É curioso perceber que os primeiros segundos de música gravados pelo Wilco são originários de um instrumento de percussão — mais precisamente, dos tom-tons e da caixa da bateria de Ken Coomer — e não de violões, bandolins, banjos ou pedal steels, entre outros instrumentos corriqueiros das bandas de country alternativo surgidas naquela era. A gravação de “I Must Be High” não apenas abre o álbum de estreia da banda, “A.M.”, lançado há 25 anos, como foi a primeira música registrada em estúdio pelo grupo.
“A.M.” é o primeiro passo de uma jornada iniciada após o brusco fim do Uncle Tupelo, em 1994. A banda de Belleville, Illinois, que desde os anos 80 vinha constituindo uma sólida (se não numerosa) base de fãs, encerrou atividades de forma não muito amigável, após o vocalista e guitarrista Jay Farrar dizer a seu baixista-que-tentava-virar-guitarrista, Jeff Tweedy, que “não suportava” mais tocar com ele. Segundo Jeff conta em seu livro de memórias, “Vamos Nessa (Para Podermos Voltar)”, lançado em 2018 (Brasil incluso), o recado de Farrar veio por meio do empresário do grupo, Tony Margherita, o que tornou a experiência ainda mais traumática.
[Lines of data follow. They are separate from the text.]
(** * Instantiating and calling the accessor *)

(** C5: [offset_based_getter<U, S>] is ill-formed exactly when
    [sizeof(U) != sizeof(S)], or [alignof(U) != alignof(S)], or [U] is
    const-qualified, volatile-qualified or a reference type (one diagnostic
    per failed assertion); otherwise it is well-formed, and then a call of
    [get] with an index below the number of members returns a reference in
    every state: nothing is left to fail when the program runs. *)
Theorem instantiate_static_asserts (U : struct_type) (Ts : list type_info) :
  (offset_based_getter.instantiate U Ts = None <->
     st_sizeof U <> sequence_tuple.tuple_sizeof Ts \/
     st_alignof U <> sequence_tuple.tuple_alignof Ts \/
     st_const U = true \/ st_volatile U = true \/ st_reference U = true)
  /\ (offset_based_getter.instantiate U Ts
        = Some {| offset_based_getter.getter_U := U;
                  offset_based_getter.getter_S := Ts |} <->
      st_sizeof U = sequence_tuple.tuple_sizeof Ts /\
      st_alignof U = sequence_tuple.tuple_alignof Ts /\
      st_const U = false /\ st_volatile U = false /\ st_reference U = false)
  /\ (offset_based_getter.diagnostics U Ts = [] <->
      offset_based_getter.instantiate U Ts <> None)
  /\ (forall g u idx st,
        offset_based_getter.instantiate U Ts = Some g ->
        (idx < sequence_tuple.size_v Ts)%N ->
        exists r st', offset_based_getter.get g u idx st = Some (r, st')).
Proof.
  unfold offset_based_getter.instantiate, offset_based_getter.diagnostics,
         offset_based_getter.static_assert.
  destruct (Z.eqb_spec (st_sizeof U) (sequence_tuple.tuple_sizeof Ts)) as [Es|Es];
  destruct (Z.eqb_spec (st_alignof U) (sequence_tuple.tuple_alignof Ts)) as [Ea|Ea];
  destruct (st_const U), (st_volatile U), (st_reference U); cbn [app negb];
    (split; [|split; [|split]]);
    try (split; intros; try discriminate; try congruence; tauto);
    try (split; intros H; try discriminate; try congruence;
         decompose [and or] H; congruence);
    intros g u idx st [= <-] Hi;
    destruct (get_total {| offset_based_getter.getter_U := U;
                           offset_based_getter.getter_S := Ts |} u idx st Hi)
      as (T & off & st' & _ & _ & E);
    eauto.
Qed.

Lemma instantiate_static_asserts_witness :
  offset_based_getter.instantiate A A_members = Some A_getter /\
  offset_based_getter.instantiate A [int_t; double_t] = None.
Proof.
  destruct (instantiate_static_asserts A A_members) as (_ & Hsome & _).
  destruct (instantiate_static_asserts A [int_t; double_t]) as (Hnone & _).
  split.
  - apply Hsome. repeat split.
  - apply Hnone. left. discriminate.
Defined.
(* ===== verification/_CoqProject ===== *)
-Q . S2P
Prelude.v
Protocol.v
Request.v
Scanner.v
Framer.v
Tracker.v
Command.v
Auth.v
Pipeline.v
Wire.v
Availability.v
Filter.v
Index.v
Router.v
Article.v
Cache.v
Disk.v
Hybrid.v
Stream.v
Transfer.v
Exchange.v
Isolated.v
Retry.v
RetryFacts.v
Precheck.v
Serve.v
Session.v
Window.v
Loop.v
Stateful.v
Handoff.v
Yenc.v
Headers.v
Layout.v
Client.v
Setup.v
Connect.v
Pool.v
Compression.v
Buffers.v
Metrics.v
Collector.v
Stats.v
Lifecycle.v
Config.v
Build.v
Args.v
Logs.v
Dashboard.v
Lemma rposition_Some {A} (p : A → bool) l i :
  rposition p l = Some i →
  (∃ x, l !! i = Some x ∧ p x = true) ∧ i < length l ∧
  ∀ j y, i < j → l !! j = Some y → p y = false.
Proof.
  unfold rposition. intros (k & Hk & ->)%fmap_Some.
  pose proof (position_lt _ _ _ Hk) as Hlt. rewrite length_reverse in Hlt.
  apply position_Some in Hk as [(x & Hx & Hpx) Hbefore].
  rewrite reverse_lookup_Some in Hx. destruct Hx as [Hx _].
  replace (length l - 1 - k) with (length l - S k) by lia.
  split; [by exists x|]. split; [lia|].
  intros j y Hj Hy. pose proof (lookup_lt_Some _ _ _ Hy).
  apply (Hbefore (length l - S j) y); [lia|].
  apply reverse_lookup_Some. replace (length l - S (length l - S j)) with j by lia.
  split; [done|lia].
Qed.

Lemma match_at_length {A} (pat l : list A) i :
  match_at pat l i → pat ≠ [] → i + length pat ≤ length l.
Proof.
  unfold match_at. intros Hp Hne. pose proof (prefix_length _ _ Hp) as Hl.
  rewrite length_drop in Hl. destruct pat; [done|]. simpl in *. lia.
Qed.

Lemma match_at_app_l {A} (pat l1 l2 : list A) i :
  i + length pat ≤ length l1 → match_at pat (l1 ++ l2) i ↔ match_at pat l1 i.
Proof.
  intros Hl. unfold match_at. rewrite drop_app_le by lia. split.
  - intros Hp.
    destruct (prefix_weak_total pat (drop i l1) (drop i l1 ++ l2)) as [?|Hq];
      [done|by exists l2|done|].
    rewrite (prefix_length_eq _ _ Hq); [done|]. rewrite length_drop. lia.
  - intros Hp. by apply prefix_app_r.
Qed.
Após encerrar os compromissos restantes da banda e assimilar o golpe, a formação quase integral do Tupelo — que, na época, contava com o baixista John Stirratt, o já citado baterista Ken Coomer e o multi-instrumentista Max Johnston — aliou-se à Tweedy para criar o novo grupo, desta vez baseado em Chicago. Mas o início da trajetória não foi dos mais fáceis para o Wilco — nome que vem do termo “will comply”, usado por militares em comunicações via rádio. Embora firmar um contrato com uma gravadora tenha sido uma consequência natural da carreira iniciada anos antes — a Reprise Records, uma subsidiária da Warner Bros. (assim como a gravadora do Tupelo, a Sire), acolheu a nova banda de Jeff —, muitas dúvidas ainda pairavam sobre os fãs.
Em 28 de março de 1995, quando “A.M.” chegou às lojas, o cenário do alt-country que Tweedy havia ajudado a criar ao lado de Farrar estava bem estabelecido nos Estados Unidos. Ninguém tinha ficado milionário (ainda) misturando música caipira com punk rock, mas existia um circuito de casas noturnas onde as bandas podiam se apresentar e uma estrutura que possibilitava o lançamento frequente de discos. No mesmo ano, surgiram a revista No Depression (especializada no estilo e batizada em homenagem ao disco de estreia do Uncle Tupelo) e chegaram ao mercado álbuns de bandas influenciadas pelo gênero (como a estreia do Whiskeytown, grupo do então desconhecido Ryan Adams, intitulada “Faithless Street”), de inspiradores do movimento (como “Tomorrow the Green Grass”, dos Jayhawks) e, é claro, “Trace”, do Son Volt, a nova banda de Farrar.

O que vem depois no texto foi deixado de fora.